South African politician (born 1954)

Narend Singh (born 5 September 1954) is a South African politician who is the chief whip of the Inkatha Freedom Party in the National Assembly and the treasurer-general of the party. Prior to joining the National Assembly in 2007, he was a Member of the Executive Council in the KwaZulu-Natal provincial government from 1997 until 2006 and a member of the Senate from 1994 to 1996.

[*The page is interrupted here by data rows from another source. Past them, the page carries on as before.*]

Lemma play_selected
    (env0 env : Env) (p : AudioPlayer) (file_path : string) (w : World) :
  get_audio_player env0 = Some p ->
  exists argv,
    (file_path ∈ argv
     \/ argv = ["powershell"; "-Command"; powershell_script file_path])
    /\ play env p file_path w =
       match popen env argv with
       | None => (inr tt, set_processes (processes w ++ [argv]) w)
       | Some e => (inl e, w)
       end.
Proof.
  intros Hp. apply selected_player_cases in Hp
    as [->|[->|[->|(cmd & -> & Hcmd)]]]; unfold play.
  - eexists. rewrite Popen_run. split; [|done]. left. set_solver.
  - eexists. rewrite Popen_run. split; [|done]. by right.
  - eexists. rewrite Popen_run. split; [|done]. left. set_solver.
  - unfold linux_players in Hcmd.
    rewrite !elem_of_cons, elem_of_nil in Hcmd.
    destruct Hcmd as [->|[->|[->|[->|[->|[]]]]]]; cbn;
      eexists; rewrite Popen_run; (split; [|done]); left; set_solver.
Qed.

(** X3. The player the selector returned can always be played: [play]
    starts exactly one process, whose command line carries the file
    path (inside the script, for PowerShell), or passes on what [Popen]
    raised and starts nothing; it never finds itself without a command. *)
Theorem selected_player_starts_one_process
    (env0 env : Env) (p : AudioPlayer) (file_path : string) (w : World) :
  get_audio_player env0 = Some p ->
  exists argv,
    (file_path ∈ argv
     \/ argv = ["powershell"; "-Command"; powershell_script file_path])
    /\ play env p file_path w =
       match popen env argv with
       | None => (inr tt, set_processes (processes w ++ [argv]) w)
       | Some e => (inl e, w)
       end.
Proof. apply play_selected. Qed.

Lemma selected_player_starts_one_process_witness :
  get_audio_player (linux_host 0) = Some (LinuxPlayer (Some "mpg123"))
  /\ exists argv,
       play (linux_host 1) (LinuxPlayer (Some "mpg123")) "/tmp/a.mp3"
         fresh_server
       = (inr tt, set_processes (processes fresh_server ++ [argv]) fresh_server).
Proof.
  assert (H : get_audio_player (linux_host 0)
              = Some (LinuxPlayer (Some "mpg123"))) by reflexivity.
  split; [exact H|].
  destruct (selected_player_starts_one_process (linux_host 0) (linux_host 1)
              _ "/tmp/a.mp3" fresh_server H) as (argv & _ & Hplay).
  exists argv. exact Hplay.
Defined.

(** ** The scratch directory *)

Lemma set_temp_dir_id (w : World) (d : option (gmap string FileEntry)) :
  temp_dir w = d -> set_temp_dir d w = w.
Proof. destruct w. simpl. by intros ->. Qed.

Lemma set_temp_dir_twice (w : World) (d d' : option (gmap string FileEntry)) :
  set_temp_dir d (set_temp_dir d' w) = set_temp_dir d w.
Proof. done. Qed.

(** One turn of the sweep's loop, and the loop, as functions of the
    directory alone. *)
Lemma sweep_file_run (now : float) (name : string) (w : World)
    (d : gmap string FileEntry) :
  temp_dir w = Some d ->
  try_except
    (e ← stat name;
     if older_than_an_hour now (st_mtime e) then unlink name else mret tt)
    (fun _ => mret tt) w
  = (inr tt, set_temp_dir (Some (sweep_step now d name)) w).
Proof.
  intros Hd. unfold sweep_step, deletable, stat, unlink. run.
  rewrite Hd. simpl. destruct (d !! name) as [e|] eqn:Hn; simpl.
  - destruct (older_than_an_hour now (st_mtime e)); simpl.
    + rewrite Hd. simpl. rewrite Hn.
      destruct (in_use e); simpl; [by rewrite set_temp_dir_id|].
      by rewrite Hd.
    + by rewrite set_temp_dir_id.
  - by rewrite set_temp_dir_id.
Qed.

Lemma sweep_loop_run (now : float) (l : list string) :
  forall (w : World) (d : gmap string FileEntry),
    temp_dir w = Some d ->
    for_each l (fun file =>
      try_except
        (e ← stat file;
         if older_than_an_hour now (st_mtime e) then unlink file else mret tt)
        (fun _ => mret tt)) w
    = (inr tt, set_temp_dir (Some (foldl (sweep_step now) d l)) w).
Proof.
  induction l as [|x l IH]; intros w d Hd; simpl.
  - unfold mret, M_ret. by rewrite set_temp_dir_id.
  - erewrite bind_run by (by apply sweep_file_run).
    by rewrite (IH _ (sweep_step now d x)).
Qed.

Lemma cleanup_old_files_run (env : Env) (w : World) :
  cleanup_old_files env w =
  (inr tt,
   match temp_dir w with
   | Some d =>
       set_temp_dir
         (Some (foldl (sweep_step (time_time env)) d (glob d))) w
   | None => w
   end).
Proof.
  unfold cleanup_old_files. unfold try_except at 1.
  destruct (temp_dir w) as [d|] eqn:Hd.
  - erewrite bind_run by (unfold get; by rewrite Hd).
    cbv beta iota zeta. by rewrite (sweep_loop_run _ _ w d Hd).
  - erewrite bind_run by (unfold get; by rewrite Hd). done.
Qed.
Lemma run_race_inv nsecs status0 sched : forall s s',
  race_inv nsecs status0 s ->
  Z.of_nat (length nsecs) < 2 ^ 32 ->
  run_race sched s = Some s' ->
  race_inv nsecs status0 s'.
Proof.
  induction sched as [|i sched IH]; intros s s' Hinv Hlen Hrun; cbn in Hrun.
  - now injection Hrun as <-.
  - destruct (pred_step i s) as [s1|] eqn:Hstep; [|discriminate].
    cbn in Hrun. eapply IH; [|exact Hlen|exact Hrun].
    eapply pred_step_inv; eassumption.
Qed.

(** ** The fields of the target during a race *)

Lemma past_status_hot p : past_status p = true -> is_hot p = true.
Proof. unfold past_status, is_hot. now destruct (pred_pc_of p). Qed.

Lemma past_time_hot p : past_time p = true -> is_hot p = true.
Proof. unfold past_time, is_hot. now destruct (pred_pc_of p). Qed.

Lemma done_signalled_hot p : is_done_signalled p = true -> is_hot p = true.
Proof. unfold is_done_signalled, is_hot. now destruct (pred_pc_of p). Qed.

Lemma start_race_fields a nsecs : race_fields a (start_race a nsecs).
Proof.
  assert (Hall : forall i p, preds (start_race a nsecs) !! i = Some p ->
                             pred_pc_of p = at_dec).
  { cbn. intros i p H. rewrite list_lookup_fmap in H.
    destruct (nsecs !! i); [|discriminate]. now injection H as <-. }
  constructor; try (intros; reflexivity);
    try (intros i p H Hp; apply Hall in H;
         unfold past_status, past_time, is_done_signalled in Hp;
         rewrite H in Hp; discriminate);
    try (cbn; intros; contradiction).
  intros Hne Hc. destruct (start_race_count a nsecs) as [Hc' _].
  rewrite Hc in Hc'. destruct nsecs; [now contradiction Hne|discriminate].
Qed.
(** C8.  A second run, started in the world the first run left, prints the
    same line and ends the same way as the first: the first run leaves every
    file as it was, and what a run prints depends on the world only through
    what [file_path] names, so a run in any world [w'] with the same file
    prints the same as well. *)
Theorem rerun_prints_same (w w' : world) :
  fs w' file_path = fs w file_path ->
  exists lines,
    stdout (snd (main w)) = (stdout w ++ lines)%list /\
    stdout (snd (main (snd (main w)))) = (stdout (snd (main w)) ++ lines)%list /\
    stdout (snd (main w')) = (stdout w' ++ lines)%list /\
    fst (main (snd (main w))) = fst (main w) /\
    fst (main w') = fst (main w) /\
    fs (snd (main w)) = fs w.
Proof.
  intros E. exists (lines_of (fs w file_path)).
  rewrite (ScriptFacts.main_run w). cbn [fst snd fs stdout].
  rewrite !ScriptFacts.main_run. cbn [fst snd fs stdout]. rewrite E.
  repeat split.
Qed.

Lemma rerun_prints_same_witness :
  fs (World (fs (world_with scenario_found)) ["earlier output"] []) file_path
  = fs (world_with scenario_found) file_path /\
  exists lines,
    stdout (snd (main (world_with scenario_found))) = ([] ++ lines)%list /\
    stdout (snd (main (snd (main (world_with scenario_found)))))
    = (stdout (snd (main (world_with scenario_found))) ++ lines)%list /\
    stdout (snd (main (World (fs (world_with scenario_found)) ["earlier output"] [])))
    = (["earlier output"] ++ lines)%list /\
    fst (main (snd (main (world_with scenario_found))))
    = fst (main (world_with scenario_found)) /\
    fst (main (World (fs (world_with scenario_found)) ["earlier output"] []))
    = fst (main (world_with scenario_found)) /\
    fs (snd (main (world_with scenario_found))) = fs (world_with scenario_found).
Proof.
  split; [reflexivity|].
  apply (rerun_prints_same (world_with scenario_found)
           (World (fs (world_with scenario_found)) ["earlier output"] [])).
  reflexivity.
Defined.
(** * openraildata-darwin: the feed-ingestion pipeline of [lib/darwin.js]

    A shallow embedding of [replaceKeys], [getMessage] and the handlers that
    [Darwin.connect] installs, together with the JavaScript built-ins they
    rely on ([JSON.stringify], [String.prototype.replace] with a global
    regular expression, [JSON.parse], property reads, [EventEmitter.emit]).

    Strings are sequences of 8-bit code units ([string] of the Standard
    Library); numbers are carried by their decimal literal, the text that
    [Number.prototype.toString] prints and [JSON.parse] reads back. *)

From Stdlib Require Import String Ascii List Bool Arith NArith Lia.
Import ListNotations.

Open Scope list_scope.
Open Scope string_scope.

(** ** JavaScript values *)

Module JS.

(** A number: finite (carried by its literal), [NaN] or an infinity. *)
Inductive number : Type :=
| Finite (lit : string)
| NaN
| Infinity (negative : bool).

(** An [Error] object, as thrown by the engine or by a collaborator. *)
Record error : Type := Error {
  error_name : string;
  error_message : string;
  error_stack : string
}.

(** Values.  An object is the ordered list of its own enumerable properties. *)
#[warnings="-register-all"]
Inductive value : Type :=
| VUndefined
| VNull
| VBool (b : bool)
| VNum (n : number)
| VStr (s : string)
| VArr (elements : list value)
| VObj (properties : list (string * value))
| VError (e : error).

(** Outcome of an expression that may throw. *)
Definition result (A : Type) : Type := (error + A)%type.

Definition dq : ascii := "034"%char.
Definition backslash : ascii := "092"%char.

Definition is_digit (c : ascii) : bool :=
  (48 <=? nat_of_ascii c)%nat && (nat_of_ascii c <=? 57)%nat.

(** The error an engine raises when a property is read from [undefined] or
    [null]; the frames of the stack are not modelled. *)
Definition TypeError (msg : string) : error :=
  {| error_name := "TypeError"; error_message := msg;
     error_stack := "TypeError: " ++ msg |}.

Definition SyntaxError (msg : string) : error :=
  {| error_name := "SyntaxError"; error_message := msg;
     error_stack := "SyntaxError: " ++ msg |}.

(** How the engine names the base of a failed property read. *)
Definition type_name (v : value) : string :=
  match v with
  | VUndefined => "undefined"
  | VNull => "null"
  | _ => "object"
  end.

==Early life and education==
Singh was born on 5 September 1954 in Umkomaas, Natal Province. He attended Umkomaas Drift Primary and Naidoo Memorial School in the small town of Craigieburn, just outside Umkomaas. In 1971, he started studying towards a Bachelor of Commerce degree from the University of Durban-Westville. He left the university in 1974 to help out at a family business. Singh later completed a postgraduate diploma in Economic Principles from the University of London in 1997. In 2003, he obtained a master's degree in public policy and administration from the university.

In 2019, he received a postgraduate diploma in public policy and African studies from the University of Johannesburg.

==Political career==
In 1988, Singh was recruited by community members to contest the 1989 House of Delegates election in the Umzinto constituency. He went on to contest the election as a member of the Solidarity Party and won easily. Singh received 5,024 votes. In 1993, he joined the Inkatha Freedom Party. He turned down an offer from Roger Burrows to join the Democratic Party.

Following the first multi-racial elections in 1994, Singh was elected to the Senate as an IFP delegate from KwaZulu-Natal. He served in the Senate until 1996, when the IFP redeployed him to the KwaZulu-Natal Legislature. In April 1997, he was appointed to the province's Executive Council and served on the council until March 2006, when he resigned following a sex scandal. Although the scandal was an embarrassment to the party, the party decided not to expel him.

In August 2007, he was appointed to the National Assembly of South Africa to replace Nhlanhla Zulu, who had died the previous month. Singh has since been re-elected in April 2009, May 2014, May 2019 and May 2024.

Singh was later appointed as the IFP's chief whip in the assembly. He is also the party's treasurer-general.

==Personal life==
Singh is married to Manitha, and they have two children together.